> _WORKING DATA_
(** * GeoAnki: round records, country resolution, clue synthesis, card compilation

    A shallow embedding of the GeoGuessr/Anki userscript.  The repository
    ships two versions of the script:

    - [GeoAnki-1.0.0.user.js] (version 1.0.0), embedded in [Module V100];
    - the enhanced script (version 1.1.0), embedded in [Module V110].

    Functions whose text is identical in both versions
    ([sanitizeCoordinates], [checkCountryOverride], [panoIdDecoder],
    [isValidCoordinate], [createStreetViewLink], [arraysHaveSameElements],
    [prepareCountryClues], [fetchLocationOverview],
    [getSingleDistinctiveClue]) are embedded once, before the two modules,
    and so are the debug log [DEBUG], the predicates on the page
    ([isInGame], [isRoundEnded], [isInActiveRound], whose selectors are
    behind the [Dom] snapshot) and the fields [sendNoteToAnki] builds.

    Modelling conventions:
    - a JS number is an IEEE-754 binary64 value, [spec_float] with
      [prec = 53] and [emax = 1024];
    - a JS string is a [string]; [null]/[undefined] fields are [option]s and
      a test [if (x)] on such a field is [truthy x];
    - [gameState.roundLocations] is a [gmap string RoundData]; a record
      object is created once per key and afterwards only mutated, so a
      closure that captured [roundData] is modelled by the key it was
      looked up with;
    - what the script reads from the host page (URL, DOM) is passed in as a
      [Page] snapshot, and every suspended promise continuation is a
      first-order [Pending] value resumed by the event loop. *)

From Stdlib Require Import ZArith List String Ascii Bool Lia SpecFloat.
From stdpp Require Import base option list gmap strings pretty.

Local Open Scope Z_scope.
Local Open Scope string_scope.

(** ** JS numbers *)

Module JsNumber.

Definition prec : Z := 53.
Definition emax : Z := 1024.

Definition number : Type := spec_float.

Definition NaN : number := S754_nan.
Definition Infinity : number := S754_infinity false.
Definition NegInfinity : number := S754_infinity true.
Definition zero : number := S754_zero false.

(** The Number value of an integer literal. *)
Definition of_Z (z : Z) : number := binary_normalize prec emax z 0 false.

(** The Number value of the decimal literal [m * 10^e10] (round to nearest,
    ties to even), with the sign kept apart so that [-0] is representable. *)
Definition of_decimal (neg : bool) (m : Z) (e10 : Z) : number :=
  match m with
  | Z0 => S754_zero neg
  | Zneg _ => S754_nan
  | Zpos p =>
      match e10 with
      | Zneg k =>
          let '(q, e, l) := SFdiv_core_binary prec emax (Zpos p) 0 (Z.pow 10 (Zpos k)) 0 in
          binary_round_aux prec emax neg q e l
      | _ =>
          match Z.mul (Zpos p) (Z.pow 10 e10) with
          | Zpos q => binary_round prec emax neg q 0
          | _ => S754_nan
          end
      end
  end.

Definition isNaN (x : number) : bool :=
  match x with S754_nan => true | _ => false end.

Definition isFinite (x : number) : bool :=
  match x with S754_zero _ | S754_finite _ _ _ => true | _ => false end.

Definition add (x y : number) : number := SFadd prec emax x y.
Definition sub (x y : number) : number := SFsub prec emax x y.
Definition mul (x y : number) : number := SFmul prec emax x y.
Definition div (x y : number) : number := SFdiv prec emax x y.
Definition abs (x : number) : number := SFabs x.
Definition ltb (x y : number) : bool := SFltb x y.
Definition leb (x y : number) : bool := SFleb x y.

(** [x || d] on numbers: [0], [-0] and [NaN] are falsy. *)
Definition falsy (x : number) : bool :=
  match x with S754_zero _ | S754_nan => true | _ => false end.
Definition or_default (x d : number) : number := if falsy x then d else x.

(** [Math.min(x, y)]: NaN if either is NaN; [-0] is smaller than [+0]. *)
Definition Math_min (x y : number) : number :=
  if isNaN x || isNaN y then NaN
  else if ltb x y then x
  else if ltb y x then y
  else match x with S754_zero true => x | _ => y end.

(** [Math.max(x, y)]: NaN if either is NaN; [+0] is larger than [-0]. *)
Definition Math_max (x y : number) : number :=
  if isNaN x || isNaN y then NaN
  else if ltb y x then x
  else if ltb x y then y
  else match x with S754_zero false => x | _ => y end.

(** The literals of the script. *)
Definition n90 : number := Eval vm_compute in of_Z 90.
Definition n180 : number := Eval vm_compute in of_Z 180.
Definition neg90 : number := Eval vm_compute in of_Z (-90).
Definition neg180 : number := Eval vm_compute in of_Z (-180).
Definition n4 : number := Eval vm_compute in of_Z 4.
Definition n1 : number := Eval vm_compute in of_Z 1.
Definition n10 : number := Eval vm_compute in of_Z 10.
Definition n100 : number := Eval vm_compute in of_Z 100.
Definition n360 : number := Eval vm_compute in of_Z 360.
Definition n2_75 : number := Eval vm_compute in of_decimal false 275 (-2).

End JsNumber.
Import JsNumber.

(** ** JS strings *)

(** A JS string is kept as the bytes of its UTF-8 encoding, so that the
    literals of the script can be written as they are; [js_length] is its
    [.length] (the number of UTF-16 code units). *)
Module JsString.

Definition code (a : ascii) : N := N_of_ascii a.

Definition is_continuation (a : ascii) : bool :=
  ((128 <=? code a)%N && (code a <? 192)%N)%bool.

Fixpoint js_length (s : string) : nat :=
  match s with
  | EmptyString => 0%nat
  | String a r =>
      ((if is_continuation a then 0 else if (240 <=? code a)%N then 2 else 1)
       + js_length r)%nat
  end.

(** [String.fromCharCode(n)]: the encoding of the code unit [n]. *)
Definition fromCharCode (n : N) : string :=
  if (n <? 128)%N then String (ascii_of_N n) EmptyString
  else if (n <? 2048)%N then
    String (ascii_of_N (192 + n / 64))
      (String (ascii_of_N (128 + n mod 64)) EmptyString)
  else
    String (ascii_of_N (224 + n / 4096))
      (String (ascii_of_N (128 + (n / 64) mod 64))
         (String (ascii_of_N (128 + n mod 64)) EmptyString)).

(** One white-space character or line terminator at the head of [s]
    (TAB, LF, VT, FF, CR, SP, U+00A0, U+1680, U+2000..U+200A, U+2028,
    U+2029, U+202F, U+205F, U+3000, U+FEFF): the rest of [s] behind it. *)
Definition ws_head (s : string) : option string :=
  match s with
  | String a r =>
      let c := code a in
      if ((c =? 32) || ((9 <=? c) && (c <=? 13)))%N%bool then Some r
      else
        match r with
        | String b r' =>
            let d := code b in
            if ((c =? 194) && (d =? 160))%N%bool then Some r'
            else
              match r' with
              | String e r'' =>
                  let f := code e in
                  if (((c =? 225) && (d =? 154) && (f =? 128))
                      || ((c =? 226) && (d =? 128) &&
                          (((128 <=? f) && (f <=? 138)) || (f =? 168) || (f =? 169) || (f =? 175)))
                      || ((c =? 226) && (d =? 129) && (f =? 159))
                      || ((c =? 227) && (d =? 128) && (f =? 128))
                      || ((c =? 239) && (d =? 187) && (f =? 191)))%N%bool
                  then Some r'' else None
              | EmptyString => None
              end
        | EmptyString => None
        end
  | EmptyString => None
  end.

Fixpoint trimStart_fuel (fuel : nat) (s : string) : string :=
  match fuel with
  | O => s
  | S fuel' =>
      match ws_head s with
      | Some r => trimStart_fuel fuel' r
      | None => s
      end
  end.

(** [s.trimStart()]: every step removes at least one byte. *)
Definition trimStart (s : string) : string := trimStart_fuel (String.length s) s.

Definition all_ws (s : string) : bool :=
  match trimStart s with EmptyString => true | _ => false end.

Fixpoint trimEnd (s : string) : string :=
  match s with
  | EmptyString => EmptyString
  | String a r => if all_ws s then EmptyString else String a (trimEnd r)
  end.

(** [s.trim()] *)
Definition trim (s : string) : string := trimEnd (trimStart s).

(** [s.split(c)[0]] for a one-character separator. *)
Fixpoint split_first (c : ascii) (s : string) : string :=
  match s with
  | EmptyString => EmptyString
  | String a r => if Ascii.eqb a c then EmptyString else String a (split_first c r)
  end.

(** [s.startsWith(p)] *)
Fixpoint startsWith (p s : string) : bool :=
  match p, s with
  | EmptyString, _ => true
  | String a p', String b s' => Ascii.eqb a b && startsWith p' s'
  | _, _ => false
  end.

(** [s.includes(t)] *)
Fixpoint includes (t s : string) : bool :=
  startsWith t s ||
  match s with
  | EmptyString => false
  | String _ r => includes t r
  end.

(** [s.toLowerCase()] for an ASCII text [s]: there the case mapping of JS
    changes the letters A-Z and nothing else.  It is used for the country
    codes of the override table only, which are ASCII; the case mappings
    of texts that come from outside are the built-ins [toLowerCase] and
    [toUpperCase] of [Builtins]. *)
Definition lower_ascii (a : ascii) : ascii :=
  let c := code a in
  if ((65 <=? c) && (c <=? 90))%N%bool then ascii_of_N (c + 32) else a.

Fixpoint map_string (f : ascii -> ascii) (s : string) : string :=
  match s with
  | EmptyString => EmptyString
  | String a r => String (f a) (map_string f r)
  end.

Definition asciiToLowerCase : string -> string := map_string lower_ascii.

(** [arr.join(sep)] *)
Fixpoint join (sep : string) (l : list string) : string :=
  match l with
  | [] => EmptyString
  | [x] => x
  | x :: r => x ++ sep ++ join sep r
  end.

(** The double quote, for the HTML attributes of the card text. *)
Definition dq : string := String (ascii_of_N 34) EmptyString.

(** Truthiness of a string: every string but the empty one. *)
Definition nonempty (s : string) : bool :=
  match s with EmptyString => false | _ => true end.

(** Truthiness of a field that holds a string, [null] or [undefined]. *)
Definition truthy (o : option string) : bool :=
  match o with Some s => nonempty s | None => false end.

(** A field in a template literal: [undefined] prints as itself. *)
Definition tpl (o : option string) : string :=
  match o with Some s => s | None => "undefined" end.

(** [a !== b] on two such fields. *)
Definition strict_ne (a b : option string) : bool :=
  if decide (a = b) then false else true.

End JsString.
Import JsString.

(** ** [parseFloat] *)

(** The values [sanitizeCoordinates] is called with: numbers (parsed
    coordinates, JSON numbers) and strings ([toFixed] output, JSON
    strings). *)
Inductive jsval : Type :=
| JNum (n : number)
| JStr (s : string).

Module ParseFloat.

Definition digit_of (a : ascii) : option Z :=
  let c := Z.of_nat (nat_of_ascii a) in
  if ((48 <=? c)%Z && (c <=? 57)%Z)%bool then Some (c - 48) else None.

(** Reads a maximal run of decimal digits: its value (on top of [acc]), the
    number of digits read and the rest of the input. *)
Fixpoint digits (s : string) (acc : Z) (n : Z) : Z * Z * string :=
  match s with
  | String a r =>
      match digit_of a with
      | Some d => digits r (10 * acc + d) (n + 1)
      | None => (acc, n, s)
      end
  | EmptyString => (acc, n, s)
  end.

(** [ExponentPart], when one can be read in full; [0] otherwise (the longest
    prefix that is a literal then stops before the [e]). *)
Definition exponent (s : string) : Z :=
  match s with
  | String a r =>
      if (Ascii.eqb a "e" || Ascii.eqb a "E")%bool then
        let '(neg, r') :=
          match r with
          | String b r' =>
              if Ascii.eqb b "-" then (true, r')
              else if Ascii.eqb b "+" then (false, r')
              else (false, r)
          | EmptyString => (false, r)
          end in
        let '(v, n, _) := digits r' 0 0 in
        if (n =? 0)%Z then 0 else if neg then - v else v
      else 0
  | EmptyString => 0
  end.

(** [StrUnsignedDecimalLiteral], longest prefix. *)
Definition unsigned_literal (neg : bool) (s : string) : number :=
  if startsWith "Infinity" s then S754_infinity neg
  else
    let '(ip, nip, r1) := digits s 0 0 in
    match r1 with
    | String "."%char r2 =>
        let '(m, nall, r3) := digits r2 ip nip in
        if (nall =? 0)%Z then NaN
        else of_decimal neg m (exponent r3 - (nall - nip))
    | _ => if (nip =? 0)%Z then NaN else of_decimal neg ip (exponent r1)
    end.

Definition parse_string (s : string) : number :=
  match trimStart s with
  | String a r =>
      if Ascii.eqb a "-" then unsigned_literal true r
      else if Ascii.eqb a "+" then unsigned_literal false r
      else unsigned_literal false (String a r)
  | EmptyString => NaN
  end.

(** [parseFloat(v)] is [parse_string (ToString v)].  [ToString] of a number
    prints the shortest decimal that reads back as the same number, so a
    number comes back unchanged, except that [-0] prints as ["0"]. *)
Definition parseFloat (v : jsval) : number :=
  match v with
  | JNum (S754_zero _) => S754_zero false
  | JNum n => n
  | JStr s => parse_string s
  end.

End ParseFloat.
Import ParseFloat.

(** ** Coordinates *)

Record Coordinate : Type := mkCoordinate { lat : number; lng : number }.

> _EXERCISE_
From the listing above, return the lines starting at the one with "Definition n100 : number" and ending at the one with "literals of the script can", both kept, exactly as they appear and nothing more.

> _YOUR SOLUTION_
Definition n100 : number := Eval vm_compute in of_Z 100.
Definition n360 : number := Eval vm_compute in of_Z 360.
Definition n2_75 : number := Eval vm_compute in of_decimal false 275 (-2).

End JsNumber.
Import JsNumber.

(** ** JS strings *)

(** A JS string is kept as the bytes of its UTF-8 encoding, so that the
    literals of the script can be written as they are; [js_length] is its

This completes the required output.